Ricevuta b&b NON FISCALE: quando utilizzarla

I requisiti per l'alloggio così come le procedure amministrative e gli enti a cui fare riferimento per l'avvio dell'attività cambiano da regione a regione. Ciascuna di esse, infatti, dispone di una propria legge in materia. Le leggi regionali, a loro volta, si rifanno alla Legge nazionale n° 135 del 29 marzo 2001.

Ora c'è da dire che nella quasi totalità delle Regioni, quella del b&b non viene considerata attività d'impresa, con la conseguenza che non è necessario aprire la partita IVA.

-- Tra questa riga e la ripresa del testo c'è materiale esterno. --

(** ** settings.py: validation and the keys of the settings menu *)





(** [l.remove(x)] for an [x] that is in [l]: the first occurrence goes. *)
Fixpoint list_remove (x : string) (l : list string) : list string :=
  match l with
  | [] => []
  | y :: l => if bool_decide (y = x) then l else y :: list_remove x l
  end.

(** [if x in l: l.remove(x) else: l.append(x)] *)
Definition toggle (x : string) (l : list string) : list string :=
  if bool_decide (x ∈ l) then list_remove x l else l ++ [x].

(** [SettingsScreen.toggle_clef], as far as the settings go (the menu is
    drawn again afterwards). *)
Definition toggle_clef (self : Settings) (clef_name : string) : Settings :=
  mkSettings (scale_types self) (toggle clef_name (clefs self))
    (max_sharps_key_signature self) (max_flats_key_signature self)
    (max_high_ledger_positions self) (max_low_ledger_positions self).

(** [void_keyPressed] of the settings menu in the sub-menus "standard scales"
    and "church modes", given the keys and names of the sub-menu, as far as
    the settings go. *)
Definition scales_keyPressed (keys names : list string) (self : Settings)
    (key : string) : result Settings :=
  if negb (bool_decide (key ∈ keys)) then Ok self
  else
    info ← getitem SCALE_TYPE_INFO key;
    let scale_name := name info in
    if bool_decide (scale_name ∈ names) then
      Ok (mkSettings (toggle scale_name (scale_types self)) (clefs self)
            (max_sharps_key_signature self) (max_flats_key_signature self)
            (max_high_ledger_positions self) (max_low_ledger_positions self))
    else Ok self.

(** [void_keyPressed] of the settings menu in the sub-menu "ledger lines": the
    side that is active and the settings after the key, or [None] when the
    key leaves the sub-menu.  [menu.ledger_lines()] validates the ledger
    settings before it draws them. *)
Definition ledger_lines_keyPressed (active_sub_menu_left : bool) (self : Settings)
    (key : string) : option (bool * Settings) :=
  if bool_decide (key = "escape") then None
  else
    let active_sub_menu_left :=
      if bool_decide (key ∈ ["left"; "right"]) then negb active_sub_menu_left
      else active_sub_menu_left in
    let change :=
      if bool_decide (key ∈ ["up"; "down"]) then pm_bool (bool_decide (key = "down"))
      else 0 in
    let self :=
      if active_sub_menu_left then
        mkSettings (scale_types self) (clefs self)
          (max_sharps_key_signature self) (max_flats_key_signature self)
          (max_high_ledger_positions self) (max_low_ledger_positions self + change)
      else
        mkSettings (scale_types self) (clefs self)
          (max_sharps_key_signature self) (max_flats_key_signature self)
          (max_high_ledger_positions self - change) (max_low_ledger_positions self) in
    Some (active_sub_menu_left, validate_ledger_lines self).

(** ** useful.py: menus *)


(** [Menu.resize], for a menu of the given [size_percent]. *)
Definition resize (size_percent value : Z) : Z := (value * size_percent) `div` 100.

(** ** main.py: the boulders of the world *)

Module Main.
Section boulders.
(** A Boulder is of module [boulder], which is not among the sources; the
    world reads the position of its picture only. *)
Context {Boulder : Type}.
Variable boulder_x : Boulder → Z.             (* boulder.boulder.x *)
Variable y_positive : Boulder → bool.         (* boulder.boulder.y > 0 *)
Variable y_gt : Boulder → Boulder → bool.     (* a.boulder.y > b.boulder.y *)

(** The fields of the World that the selection reads and writes;
    [boulders] is a dict, here in the order of insertion. *)
Record World : Type := mkWorld {
  boulders : list (Z * Boulder);
  selected : Z
}.

(** [self.boulders[key]] *)
Fixpoint boulders_getitem (l : list (Z * Boulder)) (key : Z) : result Boulder :=
  match l with
  | [] => Raise (KeyError (str_of_int key))
  | (k, b) :: l => if bool_decide (k = key) then Ok b else boulders_getitem l key
  end.

(** The boulder of key [k] is below the top of the window. *)
Definition onscreen (l : list (Z * Boulder)) (k : Z) : Prop :=
  ∃ b, boulders_getitem l k = Ok b ∧ y_positive b = true.

(** The loop of [sorted_onscreen_boulder_keys] over the sorted keys. *)
Fixpoint good_keys_loop (l : list (Z * Boulder)) (keys : list Z) : result (list Z) :=
  match keys with
  | [] => Ok []
  | key :: keys =>
      b ← boulders_getitem l key;
      good_keys ← good_keys_loop l keys;
      Ok (if y_positive b then key :: good_keys else good_keys)
  end.

(** [World.sorted_onscreen_boulder_keys] *)
Definition sorted_onscreen_boulder_keys (self : World) : result (list Z) :=
  let keys := merge_sort Z.le ((boulders self).*1) in
  good_keys_loop (boulders self) keys.

(** [World.key_of_max_y_boulder] *)
Definition key_of_max_y_boulder (self : World) : result Z :=
  let boulders := (boulders self).*2 in
  max_y ← index boulders 0;
  let max_y := foldl (fun max_y boulder => if y_gt boulder max_y then boulder else max_y)
                 max_y boulders in
  Ok (boulder_x max_y).

(** [World.select]; the alpha of the pictures, which the loop and the last
    line set, is not part of the model. *)
Definition select (self : World) (right : bool) : result World :=
  match boulders self with
  | [] => Ok (mkWorld (boulders self) 0)
  | _ =>
      good_sorted_keys ← sorted_onscreen_boulder_keys self;
      match good_sorted_keys with
      | [] =>
          key ← key_of_max_y_boulder self;
          Ok (mkWorld (boulders self) key)
      | _ =>
          let good_sorted_keys :=
            if right then reverse good_sorted_keys else good_sorted_keys in
          new_selected ← index good_sorted_keys (-1);
          let new_selected :=
            foldl (fun new_selected key =>
                     if selected self * pm_bool right <? pm_bool right * key
                     then key else new_selected)
                  new_selected good_sorted_keys in
          Ok (mkWorld (boulders self) new_selected)
      end
  end.

End boulders.
End Main.

(** ** Notions of the specification *)

(** The letters of the musical alphabet. *)
Definition valid_letter (c : ascii) : Prop := ord "A" <= ord c <= ord "G".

Chiaramente deve trattarsi di una attività svolta in maniera occasionale e non continuativa, il che significa - ad esempio - che 

  • l'immobile è destinato anche alle esigenze abitative del titolare e dei suoi familiari
  • la conduzione del b&b è affidata esclusivamente ai familiari
  • il ricambio degli ospiti è piuttosto basso
  • il gestore svolge un'altra professione
  • ecc.  

In questi casi il gestore della struttura può emettere una ricevuta b&b non fiscale sul modello proposto in questa scheda.

Ricevuta b&b FISCALE: quando va emessa

Alcune regioni prevedono che l'attività di b&b possa essere esercitata anche in forma imprenditoriale. Ciò in particolare accade quando non sussistono i presupposti per l’esercizio di un’attività saltuaria e occasionale, perché ad esempio: 

  • vi è un elevato ricambio degli ospiti;
  • l'immobile è destinato principalmente alle esigenze abitative degli ospiti;
  • è previsto l'impiego di collaboratori;
  • è prevista l'offerta di servizi aggiuntivi (organizzazione escursioni, noleggio bici, ecc.);
  • il proprietario/gestore non esercita altre attività oltre a quella del b&b.

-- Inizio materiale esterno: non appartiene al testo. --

(** * Equivalent width of the H-beta line

    A shallow embedding of the equivalent-width measurement performed by
    [Balmer_Decrement_Tutorial.ipynb] (cells [4f5b037a], [ef58b8fe] and
    [0abc6f5a]) together with the parts of numpy and scipy those cells call.

    Numbers.  The notebook computes on IEEE-754 doubles.  Here a double is
    either a rational (a finite value; arithmetic on finite values is exact
    and keeps fractions in lowest terms: rounding, overflow and the sign of
    zero are not modelled) or one of the
    three special values that numpy produces instead of raising: the two
    infinities and NaN.  Exceptions are explicit: every operation that can
    raise returns a [result]. *)

From Stdlib Require Import QArith ZArith List Bool Arith Lia Lqa Setoid Morphisms
  Sorted.
From Stdlib Require String.
Import ListNotations.

(** ** Python exceptions and results *)

(** The [ValueError]s of [scipy.interpolate.CubicSpline], by message. *)
Inductive message : Type :=
| TooFewElements     (* `x` must contain at least 2 elements. *)
| LengthMismatch     (* The length of `y` along `axis`=0 doesn't match the length of `x` *)
| NonFiniteX         (* `x` must contain only finite values. *)
| NonFiniteY         (* `y` must contain only finite values. *)
| NotIncreasing.     (* `x` must be strictly increasing sequence. *)

Inductive exn : Type :=
| NameError                (* name is not defined *)
| IndexError               (* boolean index did not match indexed array *)
| ValueError (m : message).

Inductive result (A : Type) : Type :=
| Value (a : A)
| Raise (e : exn).

Arguments Value {A} a.
Arguments Raise {A} e.

Definition bind {A B : Type} (r : result A) (k : A -> result B) : result B :=
  match r with
  | Value a => k a
  | Raise e => Raise e
  end.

In questi casi occorre provvedere necessariamente all'apertura della partita Iva, iscriversi al Registro delle Imprese presso la Camera di Commercio e all'Inps.

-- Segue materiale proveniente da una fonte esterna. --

Lemma matched_some (l : string) (f : Frame.t) :
  exists v, In v (Frame.matched l f).
Proof.
  unfold Frame.matched.
  destruct (Frame.labelled l f) as [| w ws]; eexists; now left.
Qed.

(** In a frame of distinct labels a join matches one row. *)
Lemma matched_one (l : string) (f : Frame.t) :
  NoDup (Frame.index f) -> exists v, Frame.matched l f = [v].
Proof.
  unfold Frame.matched, Frame.labelled, Frame.index.
  induction (Frame.rows f) as [| [l0 v0] rest IH]; intros Hdistinct;
    cbn [filter map fst snd] in *; [now exists Frame.nan |].
  apply NoDup_cons_iff in Hdistinct. destruct Hdistinct as [Hfresh Hrest].
  destruct (String.eqb_spec l0 l) as [-> | Hne]; [| now apply IH].
  cbn [map snd]. exists v0. f_equal.
  destruct (filter _ rest) as [| [l1 v1] others] eqn:Hf; [reflexivity |].
  exfalso. apply Hfresh.
  assert (Hin : In (l1, v1) (filter (fun r => String.eqb (fst r) l) rest))
    by (rewrite Hf; now left).
  apply filter_In in Hin. destruct Hin as [Hin Heq]. cbn [fst] in Heq.
  apply String.eqb_eq in Heq. subst l1. now apply (in_map fst) in Hin.
Qed.

(** *** Alignment and subtraction *)

Lemma zipped_labels (ra rb : list (string * Frame.cells))
    (la lb : string) (va vb : Frame.cells) :
  map fst ra = map fst rb -> In ((la, va), (lb, vb)) (combine ra rb) -> la = lb.
Proof.
  revert rb. induction ra as [| [l v] ra IH]; intros [| [l' v'] rb];
    cbn [map fst combine]; intros Hlabels Hin;
    try contradiction; try discriminate.
  injection Hlabels as -> Hrest. destruct Hin as [Hhead | Hin].
  - now injection Hhead as <- _ <- _.
  - now apply (IH rb).
Qed.

Lemma zipped_index (ra rb : list (string * Frame.cells)) :
  map fst ra = map fst rb ->
  map fst (map (fun '((l, va), (_, vb)) => (l, (va, vb))) (combine ra rb))
  = map (@fst string Frame.cells) ra.
Proof.
  revert rb. induction ra as [| [l v] ra IH]; intros [| [l' v'] rb];
    cbn [map fst combine]; try discriminate; try reflexivity.
  intros [= _ Hrest]. f_equal. now apply IH.
Qed.

Lemma align_spec (a b : Frame.t) (l : string) (va vb : Frame.cells) :
  In (l, (va, vb)) (Frame.align a b) ->
  (In (l, va) (Frame.rows a) \/ (~ In l (Frame.index a) /\ va = Frame.nan))
  /\ (In (l, vb) (Frame.rows b) \/ (~ In l (Frame.index b) /\ vb = Frame.nan)).
Proof.
  unfold Frame.align, Frame.list_eqb.
  destruct (list_eq_dec string_dec (Frame.index a) (Frame.index b)) as [Heq | Hne].
  - intros Hin. apply in_map_iff in Hin.
    destruct Hin as ([[la wa] [lb wb]] & Hrow & Hin).
    injection Hrow as -> -> ->.
    pose proof (zipped_labels _ _ _ _ _ _ Heq Hin) as <-.
    split; left;
      [exact (in_combine_l _ _ _ _ Hin) | exact (in_combine_r _ _ _ _ Hin)].
  - intros Hin. apply in_flat_map in Hin. destruct Hin as (l' & _ & Hin).
    apply in_map_iff in Hin. destruct Hin as ([wa wb] & Hrow & Hin).
    injection Hrow as -> -> ->.
    apply in_prod_iff in Hin. destruct Hin as [Ha Hb].
    split; now apply matched_spec.
Qed.

Lemma align_labels (a b : Frame.t) (l : string) :
  In l (map fst (Frame.align a b))
  <-> In l (Frame.index a) \/ In l (Frame.index b).
Proof.
  unfold Frame.align, Frame.list_eqb.
  destruct (list_eq_dec string_dec (Frame.index a) (Frame.index b)) as [Heq | Hne].
  - unfold Frame.index in *. rewrite (zipped_index _ _ Heq), <- Heq. tauto.
  - split.
    + intros Hin. apply in_map_iff in Hin. destruct Hin as ([l' p] & Hl & Hin).
      cbn [fst] in Hl. subst l'.
      apply in_flat_map in Hin. destruct Hin as (l' & Hl' & Hin).
      apply in_map_iff in Hin. destruct Hin as (p' & Hrow & _).
      injection Hrow as -> _. now apply union_In in Hl'.
    + intros Hin. apply union_In in Hin.
      destruct (matched_some l a) as [wa Ha].
      destruct (matched_some l b) as [wb Hb].
      apply in_map_iff. exists (l, (wa, wb)). split; [reflexivity |].
      apply in_flat_map. exists l. split; [exact Hin |].
      apply in_map. now apply in_prod.
Qed.

(** Two frames of distinct labels align to distinct labels. *)
Lemma align_distinct (a b : Frame.t) :
  NoDup (Frame.index a) -> NoDup (Frame.index b) ->
  NoDup (map fst (Frame.align a b)).
Proof.
  intros Ha Hb. unfold Frame.align, Frame.list_eqb.
  destruct (list_eq_dec string_dec (Frame.index a) (Frame.index b)) as [Heq | Hne].
  - unfold Frame.index in *. now rewrite (zipped_index _ _ Heq).
  - enough (Hsame : forall labels,
               map fst (flat_map (fun l => map (fun p => (l, p))
                                               (list_prod (Frame.matched l a)
                                                          (Frame.matched l b)))
                                 labels)
               = labels)
      by (rewrite Hsame; apply union_distinct).
    induction labels as [| l rest IH]; cbn [flat_map]; [reflexivity |].
    destruct (matched_one l a Ha) as [wa ->].
    destruct (matched_one l b Hb) as [wb ->].
    cbn [list_prod map List.app fst]. now rewrite IH.
Qed.

Lemma subtract_rows (a b : Frame.t) (l : string) (v : Frame.cells) :
  In (l, v) (Frame.rows (Frame.subtract_fill0 a b)) ->
  exists va vb,
    (forall c, v c = Frame.fill_sub (Frame.value a va c) (Frame.value b vb c))
    /\ (In (l, va) (Frame.rows a) \/ (~ In l (Frame.index a) /\ va = Frame.nan))
    /\ (In (l, vb) (Frame.rows b) \/ (~ In l (Frame.index b) /\ vb = Frame.nan)).
Proof.
  cbn [Frame.subtract_fill0 Frame.rows]. intros Hin.
  apply in_map_iff in Hin. destruct Hin as ([l' [va vb]] & Hrow & Hin).
  injection Hrow as -> <-. exists va, vb. split; [reflexivity |].
  now apply align_spec.
Qed.

Lemma subtract_index (a b : Frame.t) :
  Frame.index (Frame.subtract_fill0 a b) = map fst (Frame.align a b).
Proof.
  unfold Frame.index. cbn [Frame.subtract_fill0 Frame.rows].
  rewrite map_map. apply map_ext. now intros [l [va vb]].
Qed.

Lemma subtract_index_In (a b : Frame.t) (l : string) :
  In l (Frame.index (Frame.subtract_fill0 a b))
  <-> In l (Frame.index a) \/ In l (Frame.index b).
Proof. rewrite subtract_index. apply align_labels. Qed.

(** The difference at a label that the second frame carries: the rows of
    the first frame with that label hold [x], and [x] is 0 when it has
    none. *)
Lemma subtract_all_at (a b : Frame.t) (l c : string) (x y : Z) :
  all_at a l c x ->
  (~ In l (Frame.index a) -> x = 0) ->
  In l (Frame.index b) ->
  all_at b l c y ->
  all_at (Frame.subtract_fill0 a b) l c (x - y).
Proof.
  intros Ha Hx Hlb Hb v Hv.
  apply subtract_rows in Hv. destruct Hv as (va & vb & Hval & Hva & Hvb).
  destruct Hvb as [Hvb | [Hvb _]]; [| contradiction].
  pose proof (Hb vb Hvb) as Hy.
  assert (Hc : Frame.mem c (Frame.outer (Frame.columns a) (Frame.columns b))
               = true).
  { apply mem_In, outer_In. right. unfold Frame.value in Hy.
    destruct (Frame.mem c (Frame.columns b)) eqn:Hm; [| discriminate].
    now apply mem_In. }
  unfold Frame.value at 1. cbn [Frame.subtract_fill0 Frame.columns].
  rewrite Hc, Hval, Hy.
  destruct Hva as [Hva | [Hva ->]].
  - now rewrite (Ha va Hva).
  - rewrite (Hx Hva). unfold Frame.value, Frame.nan.
    destruct (Frame.mem c (Frame.columns a)); cbn [Frame.fill_sub];
      f_equal; lia.
Qed.

Lemma clip_index (f : Frame.t) :
  Frame.index (Frame.clip_upper0_abs f) = Frame.index f.
Proof.
  unfold Frame.index. cbn [Frame.clip_upper0_abs Frame.rows].
  rewrite map_map. apply map_ext. now intros [l v].
Qed.

Lemma clip_all_at (f : Frame.t) (l c : string) (x : Z) :
  all_at f l c x -> all_at (Frame.clip_upper0_abs f) l c (Z.abs (Z.min x 0)).
Proof.
  intros Hf v Hv. cbn [Frame.clip_upper0_abs Frame.rows] in Hv.
  apply in_map_iff in Hv. destruct Hv as ([l' w] & Hrow & Hw).
  injection Hrow as -> <-. specialize (Hf w Hw).
  unfold Frame.value in *. cbn [Frame.clip_upper0_abs Frame.columns].
  destruct (Frame.mem c (Frame.columns f)); [| discriminate].
  now rewrite Hf.
Qed.

(** *** The merged frame *)

Lemma merge_left_rows (f g : Frame.t) (c l : string) (u a : option Z) :
  In (l, (u, a)) (Frame.merge_left f g c) ->
  exists v w,
    In (l, v) (Frame.rows f) /\ u = Frame.value f v c /\ a = Frame.value g w c
    /\ (In (l, w) (Frame.rows g) \/ (~ In l (Frame.index g) /\ w = Frame.nan)).
Proof.
  unfold Frame.merge_left. intros Hin.
  apply in_flat_map in Hin. destruct Hin as ([l' v] & Hv & Hin).
  apply in_map_iff in Hin. destruct Hin as (w & Hrow & Hw).
  injection Hrow as -> <- <-. exists v, w.
  repeat split; auto. now apply matched_spec.
Qed.

Lemma merge_left_labels (f g : Frame.t) (c l : string) :
  In l (map fst (Frame.merge_left f g c)) <-> In l (Frame.index f).
Proof.
  unfold Frame.merge_left. rewrite index_In, in_map_iff. split.
  - intros ([l' p] & Hl & Hin). cbn [fst] in Hl. subst l'.
    apply in_flat_map in Hin. destruct Hin as ([l' v] & Hv & Hin).
    apply in_map_iff in Hin. destruct Hin as (w & Hrow & _).
    injection Hrow as -> _. now exists v.
  - intros [v Hv]. destruct (matched_some l g) as [w Hw].
    exists (l, (Frame.value f v c, Frame.value g w c)). split; [reflexivity |].
    apply in_flat_map. exists (l, v). split; [exact Hv |].
    apply in_map_iff. now exists w.
Qed.

(** Merged with a frame of distinct labels, a frame keeps its labels. *)
Lemma merge_left_index (f g : Frame.t) (c : string) :
  NoDup (Frame.index g) ->
  map fst (Frame.merge_left f g c) = Frame.index f.
Proof.
  intros Hg. unfold Frame.merge_left, Frame.index.
  induction (Frame.rows f) as [| [l v] rest IH]; cbn [flat_map map fst];
    [reflexivity |].
  destruct (matched_one l g Hg) as [w ->].
  cbn [map List.app fst]. now rewrite IH.
Qed.

(** *** The frames of the chart *)

(** The rows of a variable in the frame of variable counts. *)
Lemma variable_counts_at (initial_df : availability_frame)
    (r : availability_row) (column : string) (n : Z) :
  In column (numeric_columns initial_df) ->
  In r (records initial_df) ->
  Variables r <> "" ->
  (forall r', In r' (records initial_df) -> Variables r' = Variables r -> r' = r) ->
  Dict.get column (counts r) = Some n ->
  In (Variables r) (Frame.index (variable_counts initial_df))
  /\ all_at (variable_counts initial_df) (Variables r) column n.
Proof.
  intros Hcol Hr Hlabel Honly Hn. split.
  - apply index_In. exists (fun c => Dict.get c (counts r)).
    cbn [variable_counts Frame.rows]. apply in_map_iff. exists r.
    split; [reflexivity |]. apply filter_In. split; [exact Hr |].
    now apply negb_true_iff, String.eqb_neq.
  - intros v Hv. cbn [variable_counts Frame.rows] in Hv.
    apply in_map_iff in Hv. destruct Hv as (r' & Hrow & Hr').
    injection Hrow as Hl <-. apply filter_In in Hr'.
    rewrite (Honly r' (proj1 Hr') Hl).
    unfold Frame.value. cbn [variable_counts Frame.columns].
    apply mem_In in Hcol. now rewrite Hcol.
Qed.

Lemma variable_counts_index (initial_df : availability_frame) :
  Frame.index (variable_counts initial_df) = variable_labels initial_df.
Proof.
  unfold Frame.index, variable_labels. cbn [variable_counts Frame.rows].
  now rewrite map_map.
Qed.

Section ValueCounts.

Variable initial_df : availability_frame.

Let rows := value_records initial_df.

Let groups : list string := group_labels rows.

Let step (unavailable_df : Frame.t) (column : string) : Frame.t :=
  if Frame.empty unavailable_df then groupby_sum rows column
  else Frame.join unavailable_df (groupby_sum rows column).

(** What the loop over the columns keeps: the frame has the groups for
    index and the sums of the groups in its columns. *)
Let summed (f : Frame.t) : Prop :=
  Frame.index f = groups
  /\ forall l v c,
       In (l, v) (Frame.rows f) -> In c (Frame.columns f) ->
       v c = Some (group_sum rows l c).

Lemma groups_distinct : NoDup groups.
Proof. unfold groups, group_labels. apply sorted_distinct, NoDup_nodup. Qed.

Lemma groupby_sum_index (column : string) :
  Frame.index (groupby_sum rows column) = groups.
Proof.
  unfold Frame.index. cbn [groupby_sum Frame.rows].
  rewrite map_map. cbn [fst]. apply map_id.
Qed.

Lemma groupby_sum_summed (column : string) : summed (groupby_sum rows column).
Proof.
  split; [apply groupby_sum_index |]. intros l v c Hv Hc.
  cbn [groupby_sum Frame.rows Frame.columns] in Hv, Hc.
  apply in_map_iff in Hv. destruct Hv as (l' & Hrow & _).
  injection Hrow as -> <-. destruct Hc as [<- | []]. reflexivity.
Qed.

(** The row of a group in the sums of a column. *)
Lemma groupby_sum_matched (column l : string) :
  In l groups ->
  Frame.matched l (groupby_sum rows column)
  = [fun _ => Some (group_sum rows l column)].
Proof.
  intros Hl.
  destruct (matched_one l (groupby_sum rows column)) as [w Hw].
  { rewrite groupby_sum_index. apply groups_distinct. }
  rewrite Hw. f_equal.
  assert (Hin : In w (Frame.matched l (groupby_sum rows column)))
    by (rewrite Hw; now left).
  apply matched_spec in Hin. destruct Hin as [Hin | [Hout _]].
  - cbn [groupby_sum Frame.rows] in Hin. apply in_map_iff in Hin.
    destruct Hin as (l' & Hrow & _). now injection Hrow as -> <-.
  - rewrite groupby_sum_index in Hout. contradiction.
Qed.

In questi casi il gestore della struttura può emettere una ricevuta b&b fiscale secondo il fac simile scaricabile in questa scheda.

Ricevuta b&b: quando si applica la marca da bollo

La marca da bollo da 2 euro si applica sulle ricevute b&b di importo superiore a euro 77,47 che non prevedono l'applicazione dell'IVA. L'obbligo grava su chi emette il documento, anche se il costo è a carico del cliente.

Il pagamento viene assolto tramite l’acquisto in tabaccheria di un contrassegno telematico e la sua affrancatura sulla copia originale rilasciata al cliente (sulla copia che resta al B&B va riportata la dicitura “imposta di bollo assolta sull’originale”).

In caso di fatturazione elettronica il pagamento dell'imposta di bollo viene assolto tramite il modello F24.

Quando va rilasciata la ricevuta b&B

La ricevuta va emessa al termine del soggiorno e una copia va rilasciata all'ospite. L’originale deve invece essere conservata dal gestore del B&B per almeno 5 anni.

Ricevute b&b: come fare se la prenotazione arriva da Airbnb?

Nel momento in cui Airbnb registra una prenotazione attraverso la propria piattaforma non fa altro che girare le date del soggiorno e il relativo pagamento, al netto del costo del servizio, alla struttura di B&B.

A questo punto il B&B emetterà la ricevuta per l’importo netto, mentre Airbnb emetterà fattura per l’importo relativo al costo del servizio.

Questo discorso chiaramente si applica a tutte le piattaforme di booking online.